The company’s campaign to raise its minimum wage will exceed $10 is part of a rebranding effort. Jim Young/Reuters

McDonald's is raising the minimum wage and introducing paid time off for 90,000 employees in company-owned stores, the company announced on Wednesday.

The new wage hike of $1 above the local legal minimum wage will affect employees in 1,500 company-owned U.S. restaurants and is part of an effort to make McDonald's a "modern, progressive burger company on many fronts," Steve Easterbrook, CEO of McDonald's Corp., said in an op-ed in the Chicago Tribune on Wednesday.

There are 14,000 McDonald's in the U.S. employing around 750,000 people. Company-owned stores represent around 10 percent of the total number of McDonald's restaurants while the rest are franchise-operated.

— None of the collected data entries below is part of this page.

(** ** Normalisation (lines 189-224) *)

(** An argument of [normalize_sound_waves]: a one-dimensional sample array
    or an instance. *)
Inductive source : Type :=
  | Raw (a : list Z)
  | Instance (f : SoundWaveFactory).

(** [wave.sound_wave if isinstance(wave, SoundWaveFactory) else wave] *)
Definition source_wave (wave : source) : option ndarray :=
  match wave with
  | Raw a => Some (Array1 a)
  | Instance f => sound_wave f
  end.

(** [len(x)], where [x] may be [None] or an array without a length. *)
Definition len (x : option ndarray) : outcome nat :=
  match x with
  | Some (Array1 a) => Return (length a)
  | Some (Array0 _) => Raise (TypeError "len() of unsized object")
  | None => Raise (TypeError "object of type 'NoneType' has no len()")
  end.

(** The generator of lines 198-199, consumed from left to right. *)
Fixpoint lengths (waves : list source) : outcome (list nat) :=
  match waves with
  | [] => Return []
  | wave :: rest =>
      match len (source_wave wave) with
      | Raise e => Raise e
      | Return n =>
          match lengths rest with
          | Raise e => Raise e
          | Return ns => Return (n :: ns)
          end
      end
  end.

(** [min(...)] *)
Definition py_min (ns : list nat) : outcome nat :=
  match ns with
  | [] => Raise (ValueError "min() arg is an empty sequence")
  | n :: ns' => Return (foldr Nat.min n ns')
  end.

(** Lines 214-220: the amplitude step on a trimmed wave. *)
Definition normalize_amplitude (trimmed_wave : list Z) : outcome (list Z) :=
  match np_max (np_abs trimmed_wave) with
  | Raise e => Raise e
  | Return max_amplitude =>
      if 0 <? max_amplitude then
        Return (astype_int16
          (map (fun s => (IZR s * (IZR MAX_AMPLITUDE / IZR max_amplitude))%R)
               trimmed_wave))
      else Return trimmed_wave
  end.

(** Lines 205-220: the body of the loop. *)
Definition normalize_one (min_length : nat) (wave : source)
    : outcome (list Z) :=
  match source_wave wave with
  | None => Raise (TypeError "'NoneType' object is not subscriptable")
  | Some (Array0 _) =>
      Raise (IndexError
        "too many indices for array: array is 0-dimensional, but 1 were indexed")
  | Some (Array1 sound_wave) =>
      normalize_amplitude (firstn min_length sound_wave)
  end.

(** Lines 202-222: the loop. *)
Fixpoint normalize_loop (min_length : nat) (waves : list source)
    : outcome (list (list Z)) :=
  match waves with
  | [] => Return []
  | wave :: rest =>
      match normalize_one min_length wave with
      | Raise e => Raise e
      | Return normalized_wave =>
          match normalize_loop min_length rest with
          | Raise e => Raise e
          | Return normalized_waves =>
              Return (normalized_wave :: normalized_waves)
          end
      end
  end.

(** Lines 189-224; the result [None] is the [return None] of line 194. *)
Definition normalize_sound_waves (waves : list source)
    : M (option (list (list Z))) :=
  match waves with
  | [] =>
      let* _ := print "No waves provided." in
      ret None
  | _ =>
      let* ns := lift (lengths waves) in
      let* min_length := lift (py_min ns) in
      let* normalized_waves := lift (normalize_loop min_length waves) in
      ret (Some normalized_waves)
  end.

(** ** Inspection (lines 171-186)

    The summary is one [print] of a text of seven lines.  The mean is a
    float64 printed with two decimals; its text is taken from
    [format_mean], everything else is computed. *)

(** [np.min]: raises on an empty array. *)
Definition np_min (a : list Z) : outcome Z :=
  match a with
  | [] => Raise (ValueError
      "zero-size array to reduction operation minimum which has no identity")
  | x :: a' => Return (foldr Z.min x a')
  end.

(** [f"{self.note}"]: the identifier, or the text of [None]. *)
Definition note_str (n : option string) : string :=
  match n with
  | Some s => s
  | None => "None"
  end.

Section Inspection.

(** [f"{np.mean(a):.2f}"] *)
Variable format_mean : list Z -> string.

Definition wave_details (self : SoundWaveFactory) (a : list Z)
    (max_amplitude min_amplitude : Z) : string :=
  "Details for the wave generated from note '" ++ note_str (note self)
    ++ "':" ++ String newline
    ("Duration: " ++ format_d DURATION_SECONDS ++ " seconds"
    ++ String newline
    ("Sampling Rate: " ++ format_d SAMPLING_RATE ++ " Hz"
    ++ String newline
    ("Number of Samples: " ++ format_d (Z.of_nat (length a))
    ++ String newline
    ("Max Amplitude: " ++ format_d max_amplitude
    ++ String newline
    ("Min Amplitude: " ++ format_d min_amplitude
    ++ String newline
    ("Mean Amplitude: " ++ format_mean a)))))).

Definition print_wave_details : M unit :=
  let* self := get_self in
  match sound_wave self with
  | None => print "No sound wave is loaded or generated yet."
  | Some (Array0 _) => raise (TypeError "len() of unsized object")
  | Some (Array1 a) =>
      let* max_amplitude := lift (np_max a) in
      let* min_amplitude := lift (np_min a) in
      print (wave_details self a max_amplitude min_amplitude)
  end.

End Inspection.

(** ** Predicates used in the statements *)

(** An argument whose wave, if it has one, is a one-dimensional array. *)
Definition sized (wave : source) : Prop :=
  forall x, source_wave wave <> Some (Array0 x).

(** The stored wave, when there is one, has int16 samples. *)
Definition stored_int16 (self : SoundWaveFactory) : Prop :=
  match sound_wave self with
  | Some (Array1 a) => Forall is_int16 a
  | Some (Array0 x) => is_int16 x
  | None => True
  end.

(** Whether a character occurs in a text. *)
Fixpoint occurs (c : ascii) (s : string) : bool :=
  match s with
  | EmptyString => false
  | String d s' => Ascii.eqb d c || occurs c s'
  end.


(** ** Example inputs *)

Definition empty_world : World := mkWorld ∅ [].

(** An instance that holds four samples, the extreme ones among them. *)
Definition loaded_factory : SoundWaveFactory :=
  mkFactory [] (Some (Array1 [1; -32768; 0; 32767])) (Some "a4").

(** A world with one text file whose second line is not a number. *)
Definition world_with_bad_file : World :=
  mkWorld {["notes.txt" := TextFile "12
abc
"]} [].


Definition silent_sources : list source :=
  [Raw [0; 0; 0]; Instance (mkFactory [] (Some (Array1 [0; 0])) None)].

Definition sources_with_empty_wave : list source := [Raw [3; -4]; Raw []].

(** * Properties *)

(** ** Numeric lemmas *)

Lemma wrap16_small (z : Z) : is_int16 z -> wrap16 z = z.
Proof.
  unfold is_int16, int16_min, int16_max, wrap16. intros Hz.
  rewrite Z.mod_small; lia.
Qed.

The minimum wage increase for full- and part-time employees will go into effect on July 1, 2015. By the end of 2016, the company predicts minimum wage at company-owned restaurants will be at least $10 an hour. Company-owned employees will also be able to take paid time off.

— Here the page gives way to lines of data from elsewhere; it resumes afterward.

Lemma extend_new d q k : extend d q k q = k.
Proof. unfold extend. by rewrite decide_True. Qed.

Lemma nodes_linkChild st p symbol :
  nodes (linkChild st p symbol)
  = alter (setChild (Some (length (nodes st)))) p
      (nodes st ++ [mkNode None (default None (child_ <$> nodes st !! p)) None 1 symbol]).
Proof. done. Qed.

Lemma length_linkChild st p symbol :
  length (nodes (linkChild st p symbol)) = S (length (nodes st)).
Proof. rewrite nodes_linkChild, length_alter, length_app. cbn. lia. Qed.

(** The nodes of the store after linking: the parent with its new first
    child, the nodes that were there, and the new node. *)
Lemma lookup_linkChild st p symbol x m :
  p < length (nodes st) →
  nodes (linkChild st p symbol) !! x = Some m →
  (x = p ∧ ∃ n, nodes st !! p = Some n ∧ m = setChild (Some (length (nodes st))) n) ∨
  (x ≠ p ∧ nodes st !! x = Some m) ∨
  (x = length (nodes st) ∧
   m = mkNode None (default None (child_ <$> nodes st !! p)) None 1 symbol).
Proof.
  intros Hp. rewrite nodes_linkChild. intros E.
  destruct (decide (x = p)) as [->|Hx].
  - left. split; [done|]. rewrite list_lookup_alter_eq, lookup_app_l in E by done.
    destruct (nodes st !! p) as [n|]; [|done]. injection E as <-. eauto.
  - right. rewrite list_lookup_alter_ne in E by done.
    destruct (decide (x < length (nodes st))) as [Hlt|Hge].
    + left. by rewrite lookup_app_l in E.
    + right. rewrite lookup_app_r in E by lia.
      destruct (x - length (nodes st)) as [|k] eqn:Hk; [|done].
      injection E as <-. split; [lia|done].
Qed.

All employees at company-owned and franchise locations will have the opportunity to earn a high school diploma or college credit and improve their language skills, said Easterbrook.

In September, thousands of fast-food workers protested around the country for better wages and the right to unionize. The $10-an-hour wage promised by McDonald's falls short of the $15 hourly wage protesters marched for last year.

The chain, like its rival restaurants, has long been at the center of the controversy surrounding the minimum wage for fast-food workers in America. McDonald's came under fire in late 2013 when, amid protests by fast-food workers demanding a wage hike, the company published its "McResource Line" offering financial and health advice for struggling employees. Among the tips for staff on a budget: singing in the shower to prevent stress, breaking food into pieces and attending church to lower blood pressure, Salon reported. The resource line has since shutdown.

McDonald's also created a mock budget for its employees earning $8.25 an hour, automatically assuming that they would have a second job.

The move follows similar efforts by companies like Walmart, which offered hike in minimum wage in February, and Starbucks, which announced a college tuition reimbursement program for its employees last June.